Wednesday, September 08, 2010

Do tax havens make the financial rich meaner?

Bloomberg is running a story by Matthew Lynn entitled Ultra-Rich in Finance Are Meaner Than Rest of Us, which draws from some comments by the head of Barclays Wealth Management’s private-banking unit about people who are very rich indeed.

"One problem, he noted, of the exceedingly rich, is "demanding and often unreasonable” requests from them, which may create “impossible demands on the organization."


Poor Barclays Wealth Management, poor little diddums.

So far, so mundane - but there's more. First of all:

"There is an increasing amount of evidence that the rich are a vicious tribe of people. One study last year from the University of California, Berkeley, found that the rich are ruder than others. Another piece of research, conducted at the same institution, concluded they were less likely to give to charity than poorer people were. A third study, carried out at the Humboldt University in Berlin, concluded they were “nastier,” in the sense of being keener to punish others."


Lynn noted that the wealthy aren't always like that. Look at Bill Gates and his charitable endeavours. Or Henry Ford doubling his workers’ average pay to $5 a day in 1913 and shortened their working hours. And here is a big point.
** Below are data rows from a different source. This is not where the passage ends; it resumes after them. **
(** Pair liquidity does not depend on which side is called base. *)
Theorem pair_liquidity_symmetric
    (converter_name a b : string) (converters_data : list converter_info) :
  get_pair_liquidity converter_name a b converters_data ==
  get_pair_liquidity converter_name b a converters_data.
Proof.
  destruct (find_converter converter_name converters_data) as [info|] eqn:Hfind.
  2:{ by rewrite !get_pair_liquidity_not_found. }
  rewrite !(LiquidityFacts.get_pair_liquidity_weights make_rpc_call _ _ _ _ _ Hfind).
  simpl. unfold non_converter_weight_of.
  rewrite !LiquidityFacts.base_weight_of_last, !LiquidityFacts.target_weight_of_last.
  destruct (py_le _ 0); [reflexivity|].
  destruct (String.eqb a converter_name) eqn:Ea;
    destruct (String.eqb b converter_name) eqn:Eb; simpl.
  - apply String.eqb_eq in Ea, Eb. subst. reflexivity.
  - reflexivity.
  - reflexivity.
  - set (wa := match List.find (fun rc => String.eqb (ticker rc) a) _ with
               | Some rc => weight rc | None => 0 end).
    set (wb := match List.find (fun rc => String.eqb (ticker rc) b) _ with
               | Some rc => weight rc | None => 0 end).
    rewrite (andb_comm (py_gt wb 0) (py_gt wa 0)).
    destruct (py_gt wa 0 && py_gt wb 0 && py_gt _ 0); [|reflexivity].
    unfold Qdiv. ring.
Qed.

(** With non-negative reserve weights, a pair of two different reserve
    currencies never gets more than the liquidity of the converter, and a
    pair with the basket token never more than twice that. *)
Theorem pair_liquidity_bounded
    (converter_name base target : string)
    (converters_data : list converter_info) (info : converter_info) :
  find_converter converter_name converters_data = Some info ->
  (forall rc, rc ∈ info_reserve_currencies info -> 0 <= weight rc) ->
  base <> target ->
  let L := get_converter_liquidity converter_name converters_data 1000 in
  let P := get_pair_liquidity converter_name base target converters_data in
  (base <> converter_name -> target <> converter_name -> P <= L) /\
  P <= 2 * L.
Proof.
  intros Hfind Hpos Hbt L P.
  pose proof (LiquidityFacts.get_converter_liquidity_nonneg make_rpc_call
                converter_name converters_data 1000) as HL. fold L in HL.
  pose proof (weights_loop_bound (info_reserve_currencies info) base target 0 0 0
                Hbt Hpos ltac:(lra) ltac:(lra) ltac:(lra)) as (Ha & Hb & Hsum).
  rewrite (LiquidityFacts.weights_loop_total _ base target 0 0 0 "" "" 0 0) in Hsum.
  fold (base_weight_of info base target) in Ha, Hsum.
  fold (target_weight_of info base target) in Hb, Hsum.
  fold (total_weight_of info) in Hsum.
  unfold P. rewrite (LiquidityFacts.get_pair_liquidity_weights make_rpc_call _ _ _ _ _ Hfind).
  simpl. fold L.
  set (wa := base_weight_of info base target) in *.
  set (wb := target_weight_of info base target) in *.
  set (W := total_weight_of info) in *.
  assert (Hfrac : forall w, 0 <= w -> w <= W -> 0 < W -> w / W * L <= L).
  { intros w Hw0 HwW HW. rewrite <- (Qmult_1_l L) at 2.
    apply Qmult_le_compat_r; [|done]. apply Qle_shift_div_r; lra. }
  split.
  - intros Hb' Ht'. apply String.eqb_neq in Hb', Ht'. rewrite Hb', Ht'. simpl.
    destruct (py_le L 0); [lra|].
    destruct (py_gt wa 0 && py_gt wb 0 && py_gt W 0) eqn:Hw; [|lra].
    apply andb_true_iff in Hw as [_ HW]. apply py_lt_spec in HW.
    apply Hfrac; lra.
  - destruct (py_le L 0); [lra|].
    destruct (String.eqb base converter_name || String.eqb target converter_name).
    + unfold non_converter_weight_of. fold wa wb.
      destruct (py_gt _ 0 && py_gt W 0) eqn:Hw; [|lra].
      apply andb_true_iff in Hw as [_ HW]. apply py_lt_spec in HW.
      destruct (String.eqb base converter_name).
      * pose proof (Hfrac wb Hb ltac:(lra) HW). lra.
      * pose proof (Hfrac wa Ha ltac:(lra) HW). lra.
    + destruct (py_gt wa 0 && py_gt wb 0 && py_gt W 0) eqn:Hw; [|lra].
      apply andb_true_iff in Hw as [_ HW]. apply py_lt_spec in HW.
      pose proof (Hfrac (wa + wb) ltac:(lra) Hsum HW). lra.
Qed.

(** A converter that is not in the data, has no supply or a supply that
    is not positive, or has no identifier, has liquidity [0] and gives
    every pair liquidity [0], whatever the daemon would answer. *)
Theorem unusable_converter_zero
    (converter_name : string) (converters_data : list converter_info) :
  match find_converter converter_name converters_data with
  | None => True
  | Some info =>
      falsy_str (currency_id info) = true \/
      match supply info with
      | None => True
      | Some supply_value => supply_value <= 0
      end
  end ->
  forall threshold base target,
    get_converter_liquidity converter_name converters_data threshold = 0 /\
    get_pair_liquidity converter_name base target converters_data = 0.
Proof.
  intros H threshold base target.
  assert (HL : forall thr, get_converter_liquidity converter_name converters_data thr = 0).
  { intros thr. unfold Liquidity.get_converter_liquidity.
    destruct (find_converter _ _) as [info|]; [|done].
    destruct (supply info) as [S|]; [|done].
    destruct H as [-> | HS]; [done|].
    apply py_le_spec in HS. rewrite HS. by rewrite orb_true_r. }
  split; [apply HL|].
  unfold Liquidity.get_pair_liquidity. fold get_converter_liquidity. by rewrite HL.
Qed.

(** A pair of two currencies other than the basket token gets liquidity
    [0] as soon as one of them is the ticker of no reserve of the
    converter. *)
Theorem foreign_currency_zero
    (converter_name a b : string)
    (converters_data : list converter_info) (info : converter_info) :
  find_converter converter_name converters_data = Some info ->
  a <> converter_name -> b <> converter_name ->
  (forall rc, rc ∈ info_reserve_currencies info -> ticker rc <> a) ->
  get_pair_liquidity converter_name a b converters_data = 0 /\
  get_pair_liquidity converter_name b a converters_data = 0.
Proof.
  intros Hfind Ha Hb Hforeign.
  assert (Hwa : forall x, base_weight_of info a x = 0).
  { intros x. rewrite LiquidityFacts.base_weight_of_last.
    destruct (List.find _ _) as [rc|] eqn:Hf; [|done].
    apply find_some in Hf as [Hin Heq]. apply String.eqb_eq in Heq.
    destruct (Hforeign rc); [|done].
    apply list_elem_of_In. by apply in_rev. }
  assert (Hwa' : forall x, target_weight_of info x a = 0).
  { intros x. destruct (weight_independent_of_other_side info a x x) as [_ ->]. apply Hwa. }
  apply String.eqb_neq in Ha, Hb.
  rewrite !(LiquidityFacts.get_pair_liquidity_weights make_rpc_call _ _ _ _ _ Hfind).
  simpl. rewrite Ha, Hb, Hwa, Hwa'. simpl.
  split; destruct (py_le _ 0); try done.
  by rewrite andb_false_r.
Qed.

End World.

Lemma pair_liquidity_bounded_witness :
  get_pair_liquidity Samples.veth_daemon "Bridge.vETH" "VRSC" "DAI.vETH" [Samples.veth_info]
  <= get_converter_liquidity Samples.veth_daemon "Bridge.vETH" [Samples.veth_info] 1000.
Proof.
  assert (Hweights : forall rc, rc ∈ info_reserve_currencies Samples.veth_info ->
                       0 <= weight rc).
  { apply Forall_forall. vm_compute. repeat constructor; discriminate. }
  assert (Hne : "VRSC" <> "DAI.vETH") by discriminate.
  destruct (pair_liquidity_bounded Samples.veth_daemon "Bridge.vETH" "VRSC" "DAI.vETH"
              [Samples.veth_info] Samples.veth_info eq_refl Hweights Hne) as [H _].
  apply H; discriminate.
Defined.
"In the past, most fortunes were built in association with ordinary people. Factory owners were aware of the shop-floor workers on whom their wealth depended, and that shaped the view of themselves. . . That made them more human.

The growth of the financial-services industry and the bonus culture has changed that. The investment bankers and hedge-fund managers who make up most of the new rich elite don’t have much contact with ordinary people. They assume their wealth is entirely the result of their own brilliance. And they cut themselves off from normal life. It is an industry that mints billionaires and also breeds arrogance, selfishness and snobbishness."
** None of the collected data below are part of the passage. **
(** * Runtime primitives of the generated C++ kernels (cpp_prefix.h)

    A shallow embedding of [torch/_inductor/codegen/cpp_prefix.h]:
    the generic modulo, the uniform conversion of a 32-bit random word,
    the two counter-based random draws, the integer alias of a scalar
    type, the compare-and-swap accumulation loop and the conversions of
    flags to float masks.

    Floating-point values are the [spec_float]s of the Standard Library
    (precision 24 and maximal exponent 128 for [float], 53 and 1024 for
    [double]); machine integers are [Z] with their ranges written out;
    memory is a finite map from addresses to values, arrays are lists.

    The first part holds every definition, the second part the lemmas
    and theorems about them. *)

From Stdlib Require Import ZArith Lia Bool Zpower String.
From Stdlib Require Import Floats.FloatClass Floats.SpecFloat.
From stdpp Require Import base option list gmap.

Local Open Scope Z_scope.

(** * Part I: definitions *)

#[global] Instance spec_float_eq_dec : EqDecision spec_float.
Proof. solve_decision. Defined.

(** ** IEEE-754 binary32, the C++ [float] *)

Module B32.

Definition prec : Z := 24.
Definition emax : Z := 128.

(** [static_cast<float>(n)] of an integer, and the conversion done by
    [cvtepi32_ps] on one lane: round to nearest, ties to even. *)
Definition of_Z (n : Z) : spec_float := binary_normalize prec emax n 0 false.

Definition mul : spec_float -> spec_float -> spec_float := SFmul prec emax.
Definition add : spec_float -> spec_float -> spec_float := SFadd prec emax.

Definition leb : spec_float -> spec_float -> bool := SFleb.
Definition ltb : spec_float -> spec_float -> bool := SFltb.

Definition zero : spec_float := S754_zero false.
Definition one : spec_float := S754_finite false 8388608 (-23).

(** The 32-bit pattern of a value: sign, biased exponent, fraction.
    A finite value is expected in canonical form (a 24-bit mantissa, or
    exponent -149 for a subnormal), which is what the operations above
    produce.  A NaN gets the default quiet pattern. *)
Definition to_bits (x : spec_float) : Z :=
  match x with
  | S754_zero s => if s then 0x80000000 else 0
  | S754_infinity s => if s then 0xFF800000 else 0x7F800000
  | S754_nan => 0x7FC00000
  | S754_finite s m e =>
      let sign := if s then 0x80000000 else 0 in
      if Z.pos m <? 0x800000
      then Z.lor sign (Z.pos m)
      else Z.lor sign (Z.lor (Z.shiftl (e + 150) 23) (Z.pos m - 0x800000))
  end.

End B32.

(** The two patterns a mask lane may hold. *)
Definition all_ones : Z := 0xFFFFFFFF.
Definition all_zeros : Z := 0.
Definition is_mask (w : Z) : bool := (w =? all_ones) || (w =? all_zeros).

(** ** GenericModulo: [mod] *)

(** The integral instances of [template <typename T> T mod(T a, T b)]. *)
Inductive int_type :=
  bool_t | int8_t | uint8_t | int16_t | uint16_t | int32_t | uint32_t | int64_t | uint64_t.

Definition is_signed (ty : int_type) : bool :=
  match ty with
  | int8_t | int16_t | int32_t | int64_t => true
  | _ => false
  end.

Definition bits (ty : int_type) : Z :=
  match ty with
  | bool_t => 1
  | int8_t | uint8_t => 8
  | int16_t | uint16_t => 16
  | int32_t | uint32_t => 32
  | int64_t | uint64_t => 64
  end.

Definition int_min (ty : int_type) : Z :=
  if is_signed ty then - 2 ^ (bits ty - 1) else 0.

Definition int_max (ty : int_type) : Z :=
  if is_signed ty then 2 ^ (bits ty - 1) - 1 else 2 ^ bits ty - 1.

Definition in_range (ty : int_type) (z : Z) : Prop := int_min ty <= z <= int_max ty.

(** Integral promotion of the operands of [%]: every type narrower than
    [int] is promoted to [int]. *)
Definition promote (ty : int_type) : int_type :=
  if bits ty <? 32 then int32_t else ty.

(** Conversion of the promoted result back to [T] by the [return]. *)
Definition convert (ty : int_type) (z : Z) : Z :=
  match ty with
  | bool_t => if z =? 0 then 0 else 1
  | _ =>
      if is_signed ty
      then (z + 2 ^ (bits ty - 1)) mod 2 ^ bits ty - 2 ^ (bits ty - 1)
      else z mod 2 ^ bits ty
  end.

(** The built-in [a % b] at a promoted type.  [None] is undefined
    behaviour: a zero divisor, or a quotient that is not representable. *)
Definition builtin_rem (ty : int_type) (a b : Z) : option Z :=
  if b =? 0 then None
  else if is_signed ty && (a =? int_min ty) && (b =? -1) then None
  else Some (Z.rem a b).

(** The quotient [a / b] does not fit the type of the operation: the
    smallest [int] or [long] divided by -1. *)
Definition quotient_overflows (ty : int_type) (a b : Z) : Prop :=
  (ty = int32_t \/ ty = int64_t) /\ a = int_min ty /\ b = -1.

(** [template <typename T> inline T mod(T a, T b) { return a % b; }] *)
Definition mod_int (ty : int_type) (a b : Z) : option Z :=
  r ← builtin_rem (promote ty) a b; Some (convert ty r).

Section Fmod.
Variables prec emax : Z.

(** [std::fmod] of the C library, which [mod<float>] and [mod<double>]
    call: the remainder of the division truncated toward zero, computed
    without rounding on the mantissas aligned to the smaller exponent.
    The special cases follow ISO C, F.10.7.1. *)
Definition fmod (x y : spec_float) : spec_float :=
  match x, y with
  | S754_nan, _ | _, S754_nan => S754_nan
  | S754_infinity _, _ => S754_nan
  | _, S754_zero _ => S754_nan
  | S754_zero _, _ => x
  | S754_finite _ _ _, S754_infinity _ => x
  | S754_finite sx mx ex, S754_finite _ my ey =>
      let ez := Z.min ex ey in
      let ax := Z.pos (fst (shl_align mx ex ez)) in
      let ay := Z.pos (fst (shl_align my ey ez)) in
      match Z.rem ax ay with
      | Z.pos r => binary_round prec emax sx r ez
      | _ => S754_zero sx
      end
  end.

(** The exact value of a finite number, counted in units of the
    smallest subnormal [2^emin]; [0] for the other values. *)
Definition units (x : spec_float) : Z :=
  match x with
  | S754_finite s m e => cond_Zopp s (Z.pos m) * 2 ^ (e - emin prec emax)
  | _ => 0
  end.

End Fmod.

Definition sign_bit (x : spec_float) : option bool :=
  match x with
  | S754_zero s | S754_infinity s | S754_finite s _ _ => Some s
  | S754_nan => None
  end.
We would agree with this characterisation of financial services. But we'd add something else: something we have been mulling over for a while, and which we will write about in more detail soon. The secrecy jurisdictions are the locations where these world views of nastiness have most actively been able to incubate and grow, and rebound back into our mainstream nation states. These offshore places offer one thing above all: escape. Escape from taxes, financial regulations, criminal laws, disclosure rules, and any number of other trappings of the democratic state and the social contract.

It is not hard to see where we are leading with this.

This offshore escape chimes with Lynn's observation about separation from society and real people being at the heart of the rise of nastiness. The secrecy jurisdiction (or tax haven, as some people call them) ethic is something that TJN members and officials have felt, palpably, for many years. John Christensen, TJN's former Economic Adviser for Jersey, remembers encountering this astonishing born-to-rule arrogance in the tiny British secrecy jurisdiction almost everywhere he went (though see update on this below), as early as the 1980s: a contempt for the idea of society; opposition to equal rights for women and gays; opinions that "the blacks were much better off under apartheid," or inequality was virtuous because it incentivised the poor to work harder (see this recent blog for just one example of how that kind of view continues to prevail.)

You get these opinions everywhere, of course -- and Jersey contains many thoroughly honourable decent people too - but he was struck by how Jersey, and particularly those involved in its financial services industries, hosted rather pure cultural concentrations of nastiness, which were unchecked by local social or political opposition - because the finance industry had captured the apparatus of power and had, through any number of schemes, eviscerated democratic opposition from large sections of Jersey society.

If we see these attitudes of hate are becoming prevalent in our own supposedly "onshore" societies (which they most definitely are)- then we believe that the tax havens are one of the most important reasons, if not the most important reason, why the nasty attitudes have come about. As just mentioned, we will be writing about all of this in great detail in the coming months.

Update: a commenter rightly pointed out that the "almost everywhere he went" is overdoing it - "regularly" would be a more appropriate word. We have toned down this blog slightly from its original version, in response.

2 Comments:

Blogger James said...

Mr Christensen's comment about meeting nastiness virtually everywhere in Jersey is neither fair nor true.

Jersey is a community with several layers which tend not to mix. The financial services layer is large and visible: the "old Jersey" layer is harder to perceive, let alone penetrate - but in that layer of the community the nastiness described is very far from the norm.

The real issue in Jersey ties to the old saying that for evil to prevail, all that is needed is for good people to do nothing. Jersey has let the money folk infiltrate its government: unless it picks up the gauntlet, it will never get them out - and there will never be reform.

2:04 am  
Anonymous TJN said...

Thanks for that, James. We do accept your comment about the many layers, and of course there are many, many thoroughly decent people out there, even in the financial services sector. Perhaps this blogger was too broad-brush in his characterisation of Christensen's comments (which were many-layered.) Financial services tend to have a dynamic of their own - and it fully captured Jersey's government long ago.